• _Records supplied_:
--------------------------------------------------

Definition raw_update_begin : BeginRecord := {|
  header_type := 1; to_guid := 78; from_guid := 77; creation_time := 6; objset_type := 2;
  begin_flags := 0; features := FEATURE_RAW; dataset_name := [112; 64; 116] |}.
Definition raw_deletion_bytes : list Z := write_stream initial_control Fletcher4_default
  [(Begin raw_update_begin, write_xdr 1 0 (begin_nvlist [] sample_params));
   (FreeObjects {| fo_first_object := 0; fo_object_count := 32 |}, []); (End_, [])].
Definition sample_raw_dnode : RawDnode := {|
  dn_object := 9; dn_object_type := 20; dn_bonus_type := 44; dn_block_size := 512; dn_bonus_length := 8;
  dn_checksum_type := 7; dn_compression := 2; dn_slots := 1; dn_flags := 0; dn_indirect_block_shift := 17;
  dn_levels := 1; dn_block_pointers := 1; dn_max_block_id := 0; dn_bonus_ciphertext := []; dn_blocks := [];
  dn_spill := None |}.
Definition sample_raw_state : RawSidecarState := {|
  ss_crypto_guid := 4660; ss_crypto_version := 1; ss_first_object := 0; ss_object_slots := 32;
  ss_dnodes := [sample_raw_dnode]; ss_target_spill := None |}.
Definition raw_sidecar : Sidecar := {|
  sc_format_version := SIDECAR_VERSION; sc_path := bytes_of_string "/f"; sc_object_id := 9; sc_object_type := 20;
  sc_bonus_type := 44; sc_logical_size := 8; sc_size_bonus_offset := Some 16; sc_size_spill_offset := None;
  sc_snapshot_guid := guid_string 77; sc_sha256 := sha256_hex sample_payload; sc_raw_state := Some sample_raw_state |}.

Lemma raw_deletion_missed_witness :
  exists file sidecar', apply_raw_incremental 5 raw_deletion_bytes sample_payload raw_sidecar (Some (zrepeat 32 1)) = Ok (file, sidecar') /\
    contents file = sample_payload /\ sc_snapshot_guid sidecar' = guid_string 78.
Proof.
  destruct (read_all 5 (StreamReader_new raw_deletion_bytes)) as [[records r]| | |] eqn:E;
    [|exfalso; revert E; vm_compute; congruence..].
  assert (match read_all 5 (StreamReader_new raw_deletion_bytes) with
    | Ok (records, r) => (map (fun x => (kind x, payload x)) records, saw_end r) | _ => ([], false) end =
    ([(Begin raw_update_begin, write_xdr 1 0 (begin_nvlist [] sample_params));
      (FreeObjects {| fo_first_object := 0; fo_object_count := 32 |}, []); (End_, [])], true)) as Hr by (vm_compute; reflexivity).
  rewrite E in Hr. destruct records as [|b [|f [|e [|]]]]; try discriminate Hr. injection Hr as Hb Hp Hf _ He _ Hend.
  destruct (copy {| contents := sample_payload; cursor := 0 |} {| contents := []; cursor := 0 |}) as [[n t]| | |] eqn:Hc;
    [|exfalso; revert Hc; vm_compute; discriminate..].
  apply (raw_deletion_missed 5 raw_deletion_bytes sample_payload raw_sidecar sample_raw_state (zrepeat 32 1) n t b f e r
    raw_update_begin {| fo_first_object := 0; fo_object_count := 32 |} sample_params
    {| key_suite := 8; crypto_version := 1; master_key := zrepeat 32 17; hmac_key := zrepeat 64 34 |});
    try first [assumption|reflexivity].
  - eexists. vm_compute. reflexivity.
  - apply bytes_ok_dec. reflexivity.
  - vm_compute. discriminate.
  - rewrite Hp. vm_compute. reflexivity.
  - cbn. lia.
Defined.

(** The plain update refuses the like. *)
Example plain_deletion_seen :
  apply_incremental_with_key 5 (write_stream initial_control Fletcher4_default
    [(Begin update_begin, []); (FreeObjects {| fo_first_object := 0; fo_object_count := 32 |}, []); (End_, [])])
    sample_payload sample_sidecar None =
  Err (Msg "the target object was deleted or replaced; re-extract it from a new full stream" []).
Proof. vm_compute. reflexivity. Qed.
(* ===== verification/NtfsStream.v ===== *)
(** Reading a compressed NTFS attribute, src/src/ntfs_compression.rs lines
    16-330: the run map that [CompressedStream::open] builds from the attributes
    of a file, the decoding of one compression unit, and positioned reads over
    the one-unit cache. The attributes come from the [ntfs] crate and the bytes
    from a positioned reader; both are arguments. *)

From S2P Require Import Prelude Bytes Lznt1.

Definition MAX_RUNS : Z := 1000000.

Record Run := { run_start : Z; run_end : Z; run_physical : option Z }.

Record CompressedStream := {
  cs_runs : list Run; cs_length : Z; cs_initialized : Z; cs_unit_size : Z; cs_cache : list Z;
  cs_cached_unit : option Z;
}.

Record Extent := {
  ex_start : Z; ex_end : Z; ex_length : Z; ex_initialized : Z; ex_runs : list Run;
}.

(** ** What the [ntfs] crate says of a file *)

Inductive NtfsAttributeType := AttributeList | Data | OtherAttribute.

(** A raw attribute: where it lies, its record, and its data runs (allocated
    size and position) if it is nonresident. *)
Record NtfsAttribute := {
  at_ty : result NtfsAttributeType; at_name_length : Z; at_position : option Z; at_record_data : list Z;
  at_value : result (option (list (result (Z * option Z))));
}.

(** An entry of an attribute list; [to_file] and [to_attribute] in one. *)
Record NtfsListEntry := {
  le_ty : result NtfsAttributeType; le_name_length : Z; le_attribute : result NtfsAttribute;
}.

(** An item of [attributes_raw]; the list is read when the type says so. *)
Record NtfsItem := { it_attribute : NtfsAttribute; it_list : result (list (result NtfsListEntry)) }.

(** ** The run map (lines 36-230) *)

Definition is_power_of_two (n : Z) : bool := (0 <? n) && (Z.land n (n - 1) =? 0).

(** The loop over the data runs: the runs, the offset behind them, the count. *)
Definition add_run (cluster end_ volume : Z) (s : list Run * Z * Z) (run : result (Z * option Z))
  : result (list Run * Z * Z) :=
  let '(runs, offset, run_count) := s in
  fail! negb (run_count <? MAX_RUNS) with Msg "NTFS run count exceeds the safety limit" [] in
  let! run_count := add run_count 1 in
  let! (size, physical) := run in
  fail! negb (negb (size =? 0) && (size mod cluster =? 0)) with Msg "invalid NTFS data run length" [] in
  let! next := ok_or (checked_add offset size) (Msg "NTFS run length overflow" []) in
  fail! negb (next <=? end_) with Msg "NTFS data run exceeds its extent" [] in
  fail! match physical with
        | Some physical => negb (match checked_add physical size with Some v => v <=? volume | None => false end)
        | None => false
        end with Msg "NTFS data run is outside the volume" [] in
  Ok (runs ++ [{| run_start := offset; run_end := next; run_physical := physical |}], next, run_count).

Record open_state := { op_seen : gset Z; op_extents : list Extent; op_run_count : Z }.

Definition add_extent (cluster volume : Z) (s : open_state) (attribute : NtfsAttribute) : result open_state :=
  let! position := ok_or (at_position attribute) (Msg "NTFS attribute has no disk position" []) in
  if bool_decide (position ∈ op_seen s) then Ok s
  else
    let seen := {[position]} ∪ op_seen s in
    fail! negb (len (op_extents s) <? MAX_RUNS) with Msg "NTFS extent count exceeds the safety limit" [] in
    let h := at_record_data attribute in
    let! nonresident := if 64 <=? len h then let! b := index h 8 in Ok (b =? 1) else Ok false in
    fail! negb nonresident with Msg "invalid compressed NTFS nonresident header" [] in
    let! flags := slice h 12 14 in
    let flags := le_val flags in
    fail! negb ((Z.land flags 0x00ff =? 1) && (Z.land flags 0x4000 =? 0))
      with Msg "unsupported NTFS compression format or encrypted stream" [] in
    let! exponent := index h 34 in
    let! first_vcn := slice h 16 24 in
    fail! negb ((exponent =? 4) || ((exponent =? 0) && negb (bytes_eqb first_vcn (zrepeat 8 0))))
      with Msg "unsupported NTFS compression unit exponent {}" [exponent] in
    let! start := ok_or (checked_mul (le_val first_vcn) cluster) (Msg "NTFS VCN overflow" []) in
    let! last_vcn := slice h 24 32 in
    let! end_ := ok_or
      (match checked_add (le_val last_vcn) 1 with Some v => checked_mul v cluster | None => None end)
      (Msg "NTFS VCN overflow" []) in
    let! length := slice h 48 56 in
    let! initialized := slice h 56 64 in
    let! run_offset := slice h 32 34 in
    let run_offset := le_val run_offset in
    fail! negb ((64 <=? run_offset) && (run_offset <? len h)) with Msg "invalid NTFS mapping-pairs offset" [] in
    let! value := at_value attribute in
    match value with
    | None => Err (Msg "compressed NTFS extent is not a raw nonresident attribute" [])
    | Some data_runs =>
        let! (runs, offset, run_count) := fold_res (add_run cluster end_ volume) ([], start, op_run_count s) data_runs in
        fail! negb (offset =? end_) with Msg "NTFS run map does not cover its declared extent" [] in
        Ok {| op_seen := seen;
              op_extents := op_extents s ++ [{| ex_start := start; ex_end := end_; ex_length := le_val length;
                ex_initialized := le_val initialized; ex_runs := runs |}];
              op_run_count := run_count |}
    end.

(** An entry of an attribute list. [count] is a [usize]-like i32 that the limit
    keeps small. *)
Definition open_entry (cluster volume : Z) (s : open_state * Z) (entry : result NtfsListEntry)
  : result (open_state * Z) :=
  let '(s, count) := s in
  let! count := add count 1 in
  fail! negb (count <=? MAX_RUNS) with Msg "NTFS attribute list exceeds the safety limit" [] in
  let! entry := entry in
  let! ty := le_ty entry in
  match ty with
  | Data =>
      if negb (le_name_length entry =? 0) then Ok (s, count)
      else
        let! attribute := le_attribute entry in
        let! s := add_extent cluster volume s attribute in
        Ok (s, count)
  | _ => Ok (s, count)
  end.

Definition open_item (cluster volume : Z) (s : open_state) (item : result NtfsItem) : result open_state :=
  let! item := item in
  let! ty := at_ty (it_attribute item) in
  match ty with
  | AttributeList =>
      let! entries := it_list item in
      let! (s, _) := fold_res (open_entry cluster volume) (s, 0) entries in
      Ok s
  | Data =>
      if at_name_length (it_attribute item) =? 0 then add_extent cluster volume s (it_attribute item) else Ok s
  | OtherAttribute => Ok s
  end.

(** [sort_by_key], which is stable: an extent goes behind its equals. *)
Fixpoint insert_extent (x : Extent) (l : list Extent) : list Extent :=
  match l with
  | [] => [x]
  | y :: l => if ex_start x <? ex_start y then x :: y :: l else y :: insert_extent x l
  end.
Definition sort_extents (l : list Extent) : list Extent := foldl (fun l x => insert_extent x l) [] l.

Definition join_extent (s : list Run * Z) (extent : Extent) : result (list Run * Z) :=
  let '(runs, end_) := s in
  fail! negb (ex_start extent =? end_) with Msg "NTFS compressed extents overlap or have a gap at byte {end}" [end_] in
  let end_ := ex_end extent in
  fail! negb (saturating_add (len runs) (len (ex_runs extent)) <=? MAX_RUNS)
    with Msg "NTFS run count exceeds the safety limit" [] in
  Ok (runs ++ ex_runs extent, end_).

(** [cluster] is the u32 cluster size of the volume, [volume] its size. *)
Definition CompressedStream_open (cluster volume : Z) (items : list (result NtfsItem)) : result CompressedStream :=
  fail! negb (is_power_of_two cluster && ((512 <=? cluster) && (cluster <=? 4096)))
    with Msg "unsupported NTFS compression cluster size {cluster}" [cluster] in
  let! s := fold_res (open_item cluster volume) {| op_seen := ∅; op_extents := []; op_run_count := 0 |} items in
  let extents := sort_extents (op_extents s) in
  let! first := ok_or (head extents) (Msg "compressed NTFS stream has no data extents" []) in
  fail! negb (ex_start first =? 0) with Msg "compressed NTFS stream is missing its first extent" [] in
  let length := ex_length first in
  let initialized := ex_initialized first in
  fail! negb (initialized <=? length) with Msg "NTFS initialized length exceeds file length" [] in
  let! unit_size := mul cluster 16 in
  let! unit_size := ok_or (usize_try_from unit_size) (Foreign "TryFromIntError") in
  let! (runs, end_) := fold_res join_extent ([], 0) extents in
  let! required := ok_or (checked_mul (div_ceil initialized unit_size) unit_size) (Msg "NTFS compression length overflow" []) in
  fail! negb (required <=? end_) with Msg "NTFS compressed run map ends before initialized data" [] in
  Ok {| cs_runs := runs; cs_length := length; cs_initialized := initialized; cs_unit_size := unit_size;
        cs_cache := zrepeat unit_size 0; cs_cached_unit := None |}.

(** ** Reading (lines 232-322) *)

(** [reader.seek(SeekFrom::Start(p))?; reader.read_exact(..)?] for [n] bytes.
    Every use seeks first, so the cursor is no state. *)
Class Disk := disk_read : Z -> Z -> result (list Z).

Class DiskLaws `{Disk} := {
  wp_disk_read : forall p n, 0 <= p -> 0 <= n <= ISIZE_MAX -> wp (disk_read p n) (fun bytes => len bytes = n /\ bytes_ok bytes);
}.

Section read.
Context `{Disk}.

Fixpoint load_runs (runs : list Run) (end_ position : Z) (packed : list Z) (sparse : bool)
  : result (Z * list Z * bool) :=
  match runs with
  | [] => Ok (position, packed, sparse)
  | run :: runs =>
      if position =? end_ then Ok (position, packed, sparse)
      else
        fail! negb ((run_start run <=? position) && (position <? run_end run))
          with Msg "missing NTFS compression run" [] in
        let! count := sub (Z.min (run_end run) end_) position in
        match run_physical run with
        | Some physical =>
            fail! sparse with Msg "allocated NTFS clusters follow sparse padding within a compression unit" [] in
            let! within := sub position (run_start run) in
            let! from := ok_or (checked_add physical within) (Msg "NTFS physical offset overflow" []) in
            let! bytes := disk_read from count in
            let! position := add position count in
            load_runs runs end_ position (packed ++ bytes) sparse
        | None =>
            let! position := add position count in
            load_runs runs end_ position packed true
        end
  end.

(** [partition_point(|run| run.end <= start)] on runs in order. *)
Fixpoint runs_from (start : Z) (runs : list Run) : list Run :=
  match runs with
  | [] => []
  | run :: rest => if run_end run <=? start then runs_from start rest else runs
  end.

Definition set_cache (self : CompressedStream) (cache : list Z) (unit_ : option Z) : CompressedStream := {|
  cs_runs := cs_runs self; cs_length := cs_length self; cs_initialized := cs_initialized self;
  cs_unit_size := cs_unit_size self; cs_cache := cache; cs_cached_unit := unit_ |}.

(** What a unit's runs hold, and whether they end sparse. *)
Definition packed_unit (self : CompressedStream) (unit_ : Z) : result (Z * list Z * bool) :=
  let! start := ok_or (checked_mul unit_ (cs_unit_size self)) (Msg "NTFS unit offset overflow" []) in
  let! end_ := ok_or (checked_add start (cs_unit_size self)) (Msg "NTFS unit offset overflow" []) in
  let! (position, packed, sparse) := load_runs (runs_from start (cs_runs self)) end_ start [] false in
  fail! negb (position =? end_) with Msg "truncated NTFS compression unit run map" [] in
  Ok (start, packed, sparse).

(** The new cache; [cached_unit] is the caller's. *)
Definition load_unit (self : CompressedStream) (unit_ : Z) : result (list Z) :=
  let! (start, packed, sparse) := packed_unit self unit_ in
  let cache := zrepeat (len (cs_cache self)) 0 in
  if len packed =? 0 then Ok cache
  else if negb sparse then copy_from_slice cache packed
  else
    let! initialized := sub (cs_initialized self) start in
    let required := Z.min initialized (cs_unit_size self) in
    decode_lznt1 packed cache required.

(** The cache where loading fails: as it was if the runs cannot be read, and else
    what has been decoded. *)
Definition spoiled_cache (self : CompressedStream) (unit_ : Z) : list Z :=
  match packed_unit self unit_ with
  | Ok (start, packed, _) =>
      lznt1_left packed (zrepeat (len (cs_cache self)) 0) (Z.min (cs_initialized self - start) (cs_unit_size self))
  | _ => cs_cache self
  end.

(** What is read, and the stream that it leaves, with an error too. *)
Definition read_m (A : Type) : Type := result A * CompressedStream.
Definition read_bind {A B} (m : read_m A) (k : A -> CompressedStream -> read_m B) : read_m B :=
  match m with
  | (Ok a, self) => k a self
  | (Err e, self) => (Err e, self)
  | (Panic, self) => (Panic, self)
  | (OutOfFuel, self) => (OutOfFuel, self)
  end.

(** [cached_unit] changes only where loading succeeds. *)
Definition cache_unit (self : CompressedStream) (unit_ : Z) : read_m unit :=
  if bool_decide (cs_cached_unit self = Some unit_) then (Ok tt, self)
  else
    match load_unit self unit_ with
    | Ok cache => (Ok tt, set_cache self cache (Some unit_))
    | r => ((let! _ := with_context "decoding NTFS compression unit {unit}" [unit_] r in Ok tt),
            set_cache self (spoiled_cache self unit_) (cs_cached_unit self))
    end.

(** The bytes of the cache that a round copies. *)
Definition cached_bytes (self : CompressedStream) (position remaining : Z) : result (list Z) :=
  let within := position mod cs_unit_size self in
  let! room := sub (cs_unit_size self) within in
  let! initialized := sub (cs_initialized self) position in
  let count := Z.min (Z.min remaining room) initialized in
  let! end_ := add within count in
  slice (cs_cache self) within end_.

(** The loop of [read_exact_at]: what has been copied of the buffer, which an error
    drops. A round copies a byte at least, so the length bounds the rounds. *)
Fixpoint read_loop (fuel : nat) (self : CompressedStream) (position remaining : Z) : read_m (list Z) :=
  if remaining =? 0 then (Ok [], self)
  else
    match fuel with
    | O => (OutOfFuel, self)
    | S fuel =>
        if cs_initialized self <=? position then (Ok (zrepeat remaining 0), self)
        else
          read_bind (cache_unit self (position / cs_unit_size self)) (fun _ self =>
          read_bind (cached_bytes self position remaining, self) (fun bytes self =>
          read_bind (add position (len bytes), self) (fun position self =>
          read_bind (read_loop fuel self position (remaining - len bytes)) (fun rest self => (Ok (bytes ++ rest), self)))))
    end.

(** Reads [n] bytes. *)
Definition read_exact_at (self : CompressedStream) (offset n : Z) : read_m (list Z) :=
  if negb (match checked_add offset n with Some end_ => end_ <=? cs_length self | None => false end)
  then (Err (Msg "read exceeds compressed NTFS file length" []), self)
  else read_loop (Z.to_nat n) self offset n.
End read.
(* ===== verification/NtfsProps.v ===== *)
(** Compressed NTFS attributes (src/src/ntfs_compression.rs): run maps and cached
    reads, the invariant of a stream, that the cache is invisible; the properties,
    each with a concrete instance where it has hypotheses. *)

From S2P Require Import Prelude Bytes Extents Lznt1 Lznt1Facts NtfsStream.

(** ** Run maps *)

(** [runs] follow each other from [a] to [b], none empty. *)
Fixpoint covers (a : Z) (runs : list Run) (b : Z) : Prop :=
  match runs with
  | [] => a = b
  | run :: runs =>
      run_start run = a /\ a < run_end run /\ (forall p, run_physical run = Some p -> 0 <= p) /\
      covers (run_end run) runs b
  end.

Lemma covers_le a runs b : covers a runs b -> a <= b.
Proof.
  revert a. induction runs as [|run runs IH]; intros a; cbn; [lia|]. intros (_ & ? & _ & Hc%IH). lia.
Qed.

Lemma covers_app a runs b runs' c : covers a runs b -> covers b runs' c -> covers a (runs ++ runs') c.
Proof.
  revert a. induction runs as [|run runs IH]; intros a; cbn; [by intros ->|]. intros (? & ? & ? & Hc) Hc'.
  split_and!; auto.
Qed.

(** What an opened stream satisfies. *)
Definition stream_ok (s : CompressedStream) : Prop :=
  1 <= cs_unit_size s <= 65536 /\ is_u64 (cs_length s) /\ 0 <= cs_initialized s <= cs_length s /\
  len (cs_cache s) = cs_unit_size s /\
  exists b, b <= U64_MAX /\ covers 0 (cs_runs s) b /\
    div_ceil (cs_initialized s) (cs_unit_size s) * cs_unit_size s <= b.

(** The part of the runs at [start] or behind it. *)
Definition runs_at (start : Z) (runs : list Run) (b : Z) : Prop :=
  exists a, covers a runs b /\ a <= start /\ match runs with [] => True | run :: _ => start < run_end run end.

Lemma runs_from_spec start runs a b :
  covers a runs b -> a <= start < b -> runs_at start (runs_from start runs) b.
Proof.
  revert a. induction runs as [|run runs IH]; intros a; cbn [covers runs_from]; [lia|].
  intros (Hs & Hlt & Hp & Hc) Hr. destruct (Z.leb_spec (run_end run) start).
  - apply (IH (run_end run)); [done|lia].
  - exists a. split; [|lia]. by split_and!.
Qed.

Section read.
Context `{DiskLaws}.

Lemma wp_load_runs runs end_ : forall position packed sparse b,
  0 <= position <= end_ -> end_ - position <= ISIZE_MAX -> end_ <= b -> b <= U64_MAX -> bytes_ok packed ->
  (position < end_ -> runs_at position runs b) ->
  wp (load_runs runs end_ position packed sparse) (fun '(position', packed', sparse') =>
    position' = end_ /\ bytes_ok packed' /\ len packed <= len packed' <= len packed + (end_ - position) /\
    (sparse' = false -> sparse = false /\ len packed' = len packed + (end_ - position))).
Proof.
  induction runs as [|run runs IH]; intros position packed sparse b Hp Hi He Hb Hbytes Hat; cbn [load_runs].
  - apply wp_Ok. destruct (decide (position = end_)) as [->|Hne]; [split; [done|split; [done|split; [lia|intros ->; split; [done|lia]]]]|].
    destruct Hat as (a & Hc & Ha & _); [lia|]. cbn in Hc. lia.
  - destruct (Z.eqb_spec position end_) as [->|Hne]; [apply wp_Ok; split; [done|split; [done|split; [lia|intros ->; split; [done|lia]]]]|].
    destruct Hat as (a & (Hs & Hlt & Hphys & Hc) & Ha & Hend); [lia|].
    assert (forall q, q = Z.min (run_end run) end_ -> q < end_ -> runs_at q runs b) as Hnext.
    { intros q -> Hq. exists (run_end run). split; [done|]. split; [lia|]. destruct runs as [|run2 runs]; [done|].
      cbn in Hc. lia. }
    rewrite (proj2 (Z.leb_le _ _)), (proj2 (Z.ltb_lt _ _)) by lia. cbn [andb negb].
    apply wp_bind, wp_sub; [lia|]. destruct (run_physical run) as [physical|].
    + specialize (Hphys _ eq_refl). wp_step. apply wp_bind, wp_sub; [lia|]. wp_step. wp_step.
      match goal with Hx : checked_add _ _ = Some _ |- _ => apply checked_add_Some in Hx as [_ ->] end.
      apply wp_bind. eapply wp_mono; [|apply wp_disk_read; lia]. intros bytes [Hl Hbb].
      apply wp_bind, wp_add; [lia|]. eapply wp_mono; [|apply (IH _ _ _ b)]; try lia.
      * intros [[p' k'] s'] (-> & Hk & Hlen & Hns). rewrite !len_app in *. split_and!; try done; try lia. intros [? ?]%Hns. split; [done|lia].
      * apply Forall_app. by split.
      * apply Hnext. lia.
    + apply wp_bind, wp_add; [lia|]. eapply wp_mono; [|apply (IH _ _ _ b)]; try lia; try done.
      * intros [[p' k'] s'] (-> & Hk & Hlen & Hns). split_and!; try done; try lia. by intros [? ?]%Hns.
      * apply Hnext. lia.
Qed.

(** ** A unit *)

Lemma unit_in_map s unit_ :
  stream_ok s -> 0 <= unit_ -> unit_ * cs_unit_size s < cs_initialized s ->
  exists b, covers 0 (cs_runs s) b /\ b <= U64_MAX /\ unit_ * cs_unit_size s + cs_unit_size s <= b.
Proof.
  intros ((Hu & _) & _ & _ & _ & b & Hb & Hc & Hreq) Hn Hi. exists b. split; [done|]. split; [done|].
  assert (unit_ + 1 <= div_ceil (cs_initialized s) (cs_unit_size s)) as Hdiv.
  { pose proof (div_ceil_bounds (cs_initialized s) (cs_unit_size s) ltac:(lia)). nia. }
  nia.
Qed.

--------------------------------------------------

• _Directions_: Scan the records above for the lines holding "Lemma covers_le a" and "Lemma runs_from_spec start". Transcribe those two and every line between them word for word, and no others.

• _Output_:
Lemma covers_le a runs b : covers a runs b -> a <= b.
Proof.
  revert a. induction runs as [|run runs IH]; intros a; cbn; [lia|]. intros (_ & ? & _ & Hc%IH). lia.
Qed.

Lemma covers_app a runs b runs' c : covers a runs b -> covers b runs' c -> covers a (runs ++ runs') c.
Proof.
  revert a. induction runs as [|run runs IH]; intros a; cbn; [by intros ->|]. intros (? & ? & ? & Hc) Hc'.
  split_and!; auto.
Qed.

(** What an opened stream satisfies. *)
Definition stream_ok (s : CompressedStream) : Prop :=
  1 <= cs_unit_size s <= 65536 /\ is_u64 (cs_length s) /\ 0 <= cs_initialized s <= cs_length s /\
  len (cs_cache s) = cs_unit_size s /\
  exists b, b <= U64_MAX /\ covers 0 (cs_runs s) b /\
    div_ceil (cs_initialized s) (cs_unit_size s) * cs_unit_size s <= b.

(** The part of the runs at [start] or behind it. *)
Definition runs_at (start : Z) (runs : list Run) (b : Z) : Prop :=
  exists a, covers a runs b /\ a <= start /\ match runs with [] => True | run :: _ => start < run_end run end.

Lemma runs_from_spec start runs a b :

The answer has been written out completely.